WHAT THE TASK REQUIRES: When you reach the line in the data below that contains "svd_e3_id : E3id;", please start repeating lines exactly, and stop after the line that contains "Definition split_committee_hash (h", repeating nothing else.

DATA TO USE:
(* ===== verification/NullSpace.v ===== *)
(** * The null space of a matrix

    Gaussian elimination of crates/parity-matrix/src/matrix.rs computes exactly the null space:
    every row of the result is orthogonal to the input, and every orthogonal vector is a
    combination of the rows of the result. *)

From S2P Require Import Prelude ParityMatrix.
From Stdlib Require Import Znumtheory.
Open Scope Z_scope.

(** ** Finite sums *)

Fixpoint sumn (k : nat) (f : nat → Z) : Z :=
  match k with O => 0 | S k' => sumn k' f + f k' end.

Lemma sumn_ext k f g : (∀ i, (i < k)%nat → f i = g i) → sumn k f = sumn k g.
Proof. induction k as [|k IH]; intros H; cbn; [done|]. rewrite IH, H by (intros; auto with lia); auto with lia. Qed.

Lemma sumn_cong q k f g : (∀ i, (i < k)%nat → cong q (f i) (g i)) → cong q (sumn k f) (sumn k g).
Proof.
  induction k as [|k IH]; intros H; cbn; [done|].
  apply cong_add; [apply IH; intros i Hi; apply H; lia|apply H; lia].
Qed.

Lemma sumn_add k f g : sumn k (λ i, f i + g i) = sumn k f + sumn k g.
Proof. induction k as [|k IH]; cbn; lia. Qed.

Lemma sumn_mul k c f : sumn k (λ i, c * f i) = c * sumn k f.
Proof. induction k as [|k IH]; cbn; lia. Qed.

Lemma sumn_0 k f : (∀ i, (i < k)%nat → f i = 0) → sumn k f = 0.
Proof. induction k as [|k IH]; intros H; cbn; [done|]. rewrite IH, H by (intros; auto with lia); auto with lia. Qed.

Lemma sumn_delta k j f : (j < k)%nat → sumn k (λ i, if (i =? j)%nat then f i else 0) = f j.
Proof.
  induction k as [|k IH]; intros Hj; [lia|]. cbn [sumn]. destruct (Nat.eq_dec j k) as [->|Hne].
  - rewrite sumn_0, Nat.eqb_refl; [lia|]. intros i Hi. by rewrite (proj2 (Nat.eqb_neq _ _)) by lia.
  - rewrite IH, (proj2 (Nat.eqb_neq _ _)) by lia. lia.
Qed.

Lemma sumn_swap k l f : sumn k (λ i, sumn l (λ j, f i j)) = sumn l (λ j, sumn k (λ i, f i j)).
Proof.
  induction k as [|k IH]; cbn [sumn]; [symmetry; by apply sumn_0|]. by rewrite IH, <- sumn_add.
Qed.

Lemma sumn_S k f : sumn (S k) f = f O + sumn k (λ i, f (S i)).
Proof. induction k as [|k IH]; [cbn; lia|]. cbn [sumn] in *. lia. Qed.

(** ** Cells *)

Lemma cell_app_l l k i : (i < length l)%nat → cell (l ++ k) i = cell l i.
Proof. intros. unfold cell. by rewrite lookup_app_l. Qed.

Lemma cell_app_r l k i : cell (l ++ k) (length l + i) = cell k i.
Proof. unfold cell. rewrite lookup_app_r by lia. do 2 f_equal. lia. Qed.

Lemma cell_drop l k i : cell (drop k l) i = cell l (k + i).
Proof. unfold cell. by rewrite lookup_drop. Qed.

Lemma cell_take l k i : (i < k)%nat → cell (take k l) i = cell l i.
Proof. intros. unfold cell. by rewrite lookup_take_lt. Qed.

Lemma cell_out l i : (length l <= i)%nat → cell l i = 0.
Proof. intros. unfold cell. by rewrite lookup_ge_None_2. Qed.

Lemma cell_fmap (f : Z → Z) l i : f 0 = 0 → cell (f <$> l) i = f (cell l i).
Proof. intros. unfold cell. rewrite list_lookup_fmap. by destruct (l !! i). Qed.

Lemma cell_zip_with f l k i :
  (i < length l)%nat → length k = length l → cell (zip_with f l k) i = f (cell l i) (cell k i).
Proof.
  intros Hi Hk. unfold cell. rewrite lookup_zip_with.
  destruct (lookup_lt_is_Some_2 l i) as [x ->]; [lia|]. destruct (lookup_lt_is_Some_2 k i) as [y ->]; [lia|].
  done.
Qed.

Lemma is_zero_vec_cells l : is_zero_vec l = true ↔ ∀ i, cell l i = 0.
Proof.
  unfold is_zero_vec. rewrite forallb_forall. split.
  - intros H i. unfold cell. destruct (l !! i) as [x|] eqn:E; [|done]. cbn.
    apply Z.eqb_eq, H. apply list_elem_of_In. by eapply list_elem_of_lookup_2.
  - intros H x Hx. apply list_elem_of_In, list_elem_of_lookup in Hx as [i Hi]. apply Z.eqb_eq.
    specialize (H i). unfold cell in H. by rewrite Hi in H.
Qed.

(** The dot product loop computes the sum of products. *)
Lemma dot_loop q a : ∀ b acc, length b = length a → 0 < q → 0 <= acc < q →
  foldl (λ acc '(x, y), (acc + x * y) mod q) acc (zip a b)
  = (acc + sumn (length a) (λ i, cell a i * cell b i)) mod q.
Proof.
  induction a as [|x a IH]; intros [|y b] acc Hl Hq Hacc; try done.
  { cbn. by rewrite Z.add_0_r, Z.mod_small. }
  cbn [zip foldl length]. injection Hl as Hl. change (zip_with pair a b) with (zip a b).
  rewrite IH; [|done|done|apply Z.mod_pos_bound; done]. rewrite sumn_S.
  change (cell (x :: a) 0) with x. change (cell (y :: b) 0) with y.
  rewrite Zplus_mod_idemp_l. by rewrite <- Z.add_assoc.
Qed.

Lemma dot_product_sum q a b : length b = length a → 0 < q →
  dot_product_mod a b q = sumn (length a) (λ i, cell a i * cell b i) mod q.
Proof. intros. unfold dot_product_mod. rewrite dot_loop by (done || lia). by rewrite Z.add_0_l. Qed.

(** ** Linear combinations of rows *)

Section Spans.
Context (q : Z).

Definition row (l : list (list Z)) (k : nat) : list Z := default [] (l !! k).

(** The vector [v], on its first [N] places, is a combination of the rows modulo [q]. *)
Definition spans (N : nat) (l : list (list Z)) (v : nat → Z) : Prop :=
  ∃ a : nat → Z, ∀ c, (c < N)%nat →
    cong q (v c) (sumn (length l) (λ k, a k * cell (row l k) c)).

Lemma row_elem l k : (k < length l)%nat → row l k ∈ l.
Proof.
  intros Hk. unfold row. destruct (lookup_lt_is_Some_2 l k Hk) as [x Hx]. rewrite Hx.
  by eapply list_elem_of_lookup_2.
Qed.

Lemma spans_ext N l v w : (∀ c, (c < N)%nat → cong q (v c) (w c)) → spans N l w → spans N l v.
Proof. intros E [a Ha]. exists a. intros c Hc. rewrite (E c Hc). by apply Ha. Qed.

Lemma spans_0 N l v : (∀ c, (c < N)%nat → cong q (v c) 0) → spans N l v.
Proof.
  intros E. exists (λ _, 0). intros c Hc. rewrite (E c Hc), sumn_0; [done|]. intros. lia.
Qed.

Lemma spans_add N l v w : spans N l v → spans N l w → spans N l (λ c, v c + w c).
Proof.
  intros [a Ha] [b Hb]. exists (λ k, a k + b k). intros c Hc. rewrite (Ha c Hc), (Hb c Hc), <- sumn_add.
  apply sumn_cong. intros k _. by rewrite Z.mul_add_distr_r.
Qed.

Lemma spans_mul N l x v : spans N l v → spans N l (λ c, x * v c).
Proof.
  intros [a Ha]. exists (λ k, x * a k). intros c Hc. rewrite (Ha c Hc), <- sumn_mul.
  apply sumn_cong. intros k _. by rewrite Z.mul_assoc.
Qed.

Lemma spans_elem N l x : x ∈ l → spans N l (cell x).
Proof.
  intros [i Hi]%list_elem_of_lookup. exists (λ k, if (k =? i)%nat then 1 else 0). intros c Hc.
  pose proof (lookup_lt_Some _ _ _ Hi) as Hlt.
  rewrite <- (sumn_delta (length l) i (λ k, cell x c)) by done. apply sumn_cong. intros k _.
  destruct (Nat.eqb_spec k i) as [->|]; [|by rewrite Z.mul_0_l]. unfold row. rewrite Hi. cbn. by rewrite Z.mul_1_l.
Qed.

==

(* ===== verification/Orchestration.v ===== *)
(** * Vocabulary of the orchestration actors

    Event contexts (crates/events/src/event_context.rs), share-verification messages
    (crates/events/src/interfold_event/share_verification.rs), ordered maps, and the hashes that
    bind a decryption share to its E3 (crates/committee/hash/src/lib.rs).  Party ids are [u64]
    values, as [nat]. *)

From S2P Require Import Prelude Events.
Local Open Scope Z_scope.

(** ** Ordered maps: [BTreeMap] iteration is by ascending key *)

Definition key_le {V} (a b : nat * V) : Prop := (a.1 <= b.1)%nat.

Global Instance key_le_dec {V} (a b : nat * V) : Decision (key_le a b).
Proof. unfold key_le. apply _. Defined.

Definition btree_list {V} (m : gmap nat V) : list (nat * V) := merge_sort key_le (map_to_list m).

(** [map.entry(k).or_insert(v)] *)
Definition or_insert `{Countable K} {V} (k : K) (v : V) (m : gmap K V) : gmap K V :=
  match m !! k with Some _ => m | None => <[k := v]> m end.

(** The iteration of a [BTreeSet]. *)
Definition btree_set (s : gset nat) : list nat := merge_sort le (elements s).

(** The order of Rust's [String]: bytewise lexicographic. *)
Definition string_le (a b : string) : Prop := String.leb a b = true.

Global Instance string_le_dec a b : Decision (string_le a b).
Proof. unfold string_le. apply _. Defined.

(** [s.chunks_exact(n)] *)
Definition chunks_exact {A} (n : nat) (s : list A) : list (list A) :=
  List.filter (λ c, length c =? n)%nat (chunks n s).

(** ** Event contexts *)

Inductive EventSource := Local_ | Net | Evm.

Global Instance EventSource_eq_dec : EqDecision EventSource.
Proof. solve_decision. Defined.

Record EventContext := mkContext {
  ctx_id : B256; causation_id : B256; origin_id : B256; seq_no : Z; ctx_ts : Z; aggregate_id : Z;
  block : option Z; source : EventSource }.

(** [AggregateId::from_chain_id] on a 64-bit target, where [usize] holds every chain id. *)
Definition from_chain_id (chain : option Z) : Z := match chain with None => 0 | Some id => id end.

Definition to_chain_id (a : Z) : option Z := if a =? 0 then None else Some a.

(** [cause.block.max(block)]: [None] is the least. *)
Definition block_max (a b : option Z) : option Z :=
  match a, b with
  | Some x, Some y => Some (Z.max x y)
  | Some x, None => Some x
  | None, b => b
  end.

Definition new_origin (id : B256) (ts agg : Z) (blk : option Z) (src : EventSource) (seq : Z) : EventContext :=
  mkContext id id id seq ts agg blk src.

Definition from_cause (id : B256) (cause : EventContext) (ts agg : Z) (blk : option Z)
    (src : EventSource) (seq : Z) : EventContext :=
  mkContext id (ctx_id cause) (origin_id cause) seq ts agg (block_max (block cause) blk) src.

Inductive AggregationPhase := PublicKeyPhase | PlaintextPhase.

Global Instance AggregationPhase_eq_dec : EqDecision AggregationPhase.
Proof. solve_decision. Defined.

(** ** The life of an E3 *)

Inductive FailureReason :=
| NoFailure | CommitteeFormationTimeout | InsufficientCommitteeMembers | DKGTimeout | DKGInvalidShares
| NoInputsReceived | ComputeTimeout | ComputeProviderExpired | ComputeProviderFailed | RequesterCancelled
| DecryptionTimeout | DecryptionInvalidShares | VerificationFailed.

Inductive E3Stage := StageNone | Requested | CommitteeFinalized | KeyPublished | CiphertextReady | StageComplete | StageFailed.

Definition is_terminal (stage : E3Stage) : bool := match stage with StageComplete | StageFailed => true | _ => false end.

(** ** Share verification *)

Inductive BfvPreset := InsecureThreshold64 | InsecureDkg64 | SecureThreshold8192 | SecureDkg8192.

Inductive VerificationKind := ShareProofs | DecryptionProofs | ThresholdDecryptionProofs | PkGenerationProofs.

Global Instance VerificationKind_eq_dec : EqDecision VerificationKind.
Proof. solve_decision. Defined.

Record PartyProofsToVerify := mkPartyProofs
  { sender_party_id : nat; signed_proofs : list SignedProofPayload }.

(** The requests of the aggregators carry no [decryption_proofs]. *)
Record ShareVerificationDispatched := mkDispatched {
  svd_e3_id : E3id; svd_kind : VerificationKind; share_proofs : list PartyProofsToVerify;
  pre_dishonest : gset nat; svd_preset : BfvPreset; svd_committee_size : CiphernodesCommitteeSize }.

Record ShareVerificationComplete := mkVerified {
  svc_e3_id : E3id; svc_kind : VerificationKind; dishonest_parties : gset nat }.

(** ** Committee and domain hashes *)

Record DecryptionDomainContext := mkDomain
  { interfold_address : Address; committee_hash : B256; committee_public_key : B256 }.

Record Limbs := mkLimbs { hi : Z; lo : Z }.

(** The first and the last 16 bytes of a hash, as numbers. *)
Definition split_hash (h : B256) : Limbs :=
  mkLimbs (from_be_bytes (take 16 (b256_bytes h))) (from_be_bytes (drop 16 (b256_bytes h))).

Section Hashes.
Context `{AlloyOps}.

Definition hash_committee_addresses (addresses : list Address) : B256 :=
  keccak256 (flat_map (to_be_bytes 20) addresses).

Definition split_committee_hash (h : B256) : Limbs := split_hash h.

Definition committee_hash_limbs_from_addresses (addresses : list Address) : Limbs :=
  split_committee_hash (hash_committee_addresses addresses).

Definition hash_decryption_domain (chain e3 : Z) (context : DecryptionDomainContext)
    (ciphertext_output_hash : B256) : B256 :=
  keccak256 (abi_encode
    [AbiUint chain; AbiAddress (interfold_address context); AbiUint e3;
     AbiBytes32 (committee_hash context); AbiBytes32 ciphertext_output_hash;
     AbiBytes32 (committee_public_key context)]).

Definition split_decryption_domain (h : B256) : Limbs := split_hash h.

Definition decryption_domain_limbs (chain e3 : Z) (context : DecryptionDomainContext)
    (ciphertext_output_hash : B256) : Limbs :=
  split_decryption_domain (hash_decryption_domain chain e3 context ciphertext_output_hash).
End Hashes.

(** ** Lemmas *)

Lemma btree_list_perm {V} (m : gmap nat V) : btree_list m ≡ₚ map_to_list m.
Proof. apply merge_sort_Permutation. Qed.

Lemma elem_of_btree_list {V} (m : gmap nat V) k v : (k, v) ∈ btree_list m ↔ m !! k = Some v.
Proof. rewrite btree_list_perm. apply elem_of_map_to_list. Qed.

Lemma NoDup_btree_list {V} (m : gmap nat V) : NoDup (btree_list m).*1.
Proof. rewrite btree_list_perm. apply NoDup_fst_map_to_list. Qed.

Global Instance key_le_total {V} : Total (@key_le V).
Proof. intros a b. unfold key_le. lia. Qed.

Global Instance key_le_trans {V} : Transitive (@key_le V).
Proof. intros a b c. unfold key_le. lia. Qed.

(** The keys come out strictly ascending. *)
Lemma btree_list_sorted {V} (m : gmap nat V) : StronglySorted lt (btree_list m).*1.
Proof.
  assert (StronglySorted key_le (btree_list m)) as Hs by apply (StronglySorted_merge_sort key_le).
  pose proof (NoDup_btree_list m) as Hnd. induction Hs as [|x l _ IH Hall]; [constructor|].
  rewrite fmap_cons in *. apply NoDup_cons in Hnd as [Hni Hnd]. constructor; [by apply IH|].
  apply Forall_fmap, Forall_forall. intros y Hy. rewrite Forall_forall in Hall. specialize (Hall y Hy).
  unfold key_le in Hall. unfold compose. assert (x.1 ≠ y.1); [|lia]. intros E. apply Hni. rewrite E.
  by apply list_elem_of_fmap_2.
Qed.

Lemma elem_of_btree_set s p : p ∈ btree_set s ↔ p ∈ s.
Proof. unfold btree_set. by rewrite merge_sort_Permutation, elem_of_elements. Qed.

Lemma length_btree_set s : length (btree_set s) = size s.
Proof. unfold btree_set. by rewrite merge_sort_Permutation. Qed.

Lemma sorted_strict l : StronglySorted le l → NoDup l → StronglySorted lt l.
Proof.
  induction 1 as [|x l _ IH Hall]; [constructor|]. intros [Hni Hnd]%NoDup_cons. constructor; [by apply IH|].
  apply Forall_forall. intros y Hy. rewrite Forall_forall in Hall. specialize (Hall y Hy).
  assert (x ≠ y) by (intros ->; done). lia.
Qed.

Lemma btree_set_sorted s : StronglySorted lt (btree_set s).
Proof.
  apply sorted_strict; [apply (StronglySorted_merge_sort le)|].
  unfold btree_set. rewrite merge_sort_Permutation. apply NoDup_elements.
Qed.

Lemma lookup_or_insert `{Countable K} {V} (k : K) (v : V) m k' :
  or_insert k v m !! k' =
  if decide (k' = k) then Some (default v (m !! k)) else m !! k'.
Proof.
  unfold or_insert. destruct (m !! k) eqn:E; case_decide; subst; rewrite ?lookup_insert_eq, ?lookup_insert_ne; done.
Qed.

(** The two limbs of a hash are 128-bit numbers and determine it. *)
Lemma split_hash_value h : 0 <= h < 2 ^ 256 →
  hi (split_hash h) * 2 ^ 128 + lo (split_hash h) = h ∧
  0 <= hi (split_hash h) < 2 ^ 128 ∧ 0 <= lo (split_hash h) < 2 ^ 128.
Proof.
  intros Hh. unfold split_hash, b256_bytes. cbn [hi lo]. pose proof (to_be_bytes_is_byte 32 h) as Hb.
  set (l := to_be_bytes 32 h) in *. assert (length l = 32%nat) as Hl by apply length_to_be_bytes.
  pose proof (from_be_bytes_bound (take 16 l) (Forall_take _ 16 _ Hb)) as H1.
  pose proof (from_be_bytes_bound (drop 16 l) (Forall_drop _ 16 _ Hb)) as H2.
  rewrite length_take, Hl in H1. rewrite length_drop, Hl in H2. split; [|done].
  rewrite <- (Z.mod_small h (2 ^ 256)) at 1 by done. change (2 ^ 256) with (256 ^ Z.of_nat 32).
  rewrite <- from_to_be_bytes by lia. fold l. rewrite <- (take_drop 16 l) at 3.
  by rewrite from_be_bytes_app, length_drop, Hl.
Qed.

WRITTEN ANSWER:
  svd_e3_id : E3id; svd_kind : VerificationKind; share_proofs : list PartyProofsToVerify;
  pre_dishonest : gset nat; svd_preset : BfvPreset; svd_committee_size : CiphernodesCommitteeSize }.

Record ShareVerificationComplete := mkVerified {
  svc_e3_id : E3id; svc_kind : VerificationKind; dishonest_parties : gset nat }.

(** ** Committee and domain hashes *)

Record DecryptionDomainContext := mkDomain
  { interfold_address : Address; committee_hash : B256; committee_public_key : B256 }.

Record Limbs := mkLimbs { hi : Z; lo : Z }.

(** The first and the last 16 bytes of a hash, as numbers. *)
Definition split_hash (h : B256) : Limbs :=
  mkLimbs (from_be_bytes (take 16 (b256_bytes h))) (from_be_bytes (drop 16 (b256_bytes h))).

Section Hashes.
Context `{AlloyOps}.

Definition hash_committee_addresses (addresses : list Address) : B256 :=
  keccak256 (flat_map (to_be_bytes 20) addresses).

Definition split_committee_hash (h : B256) : Limbs := split_hash h.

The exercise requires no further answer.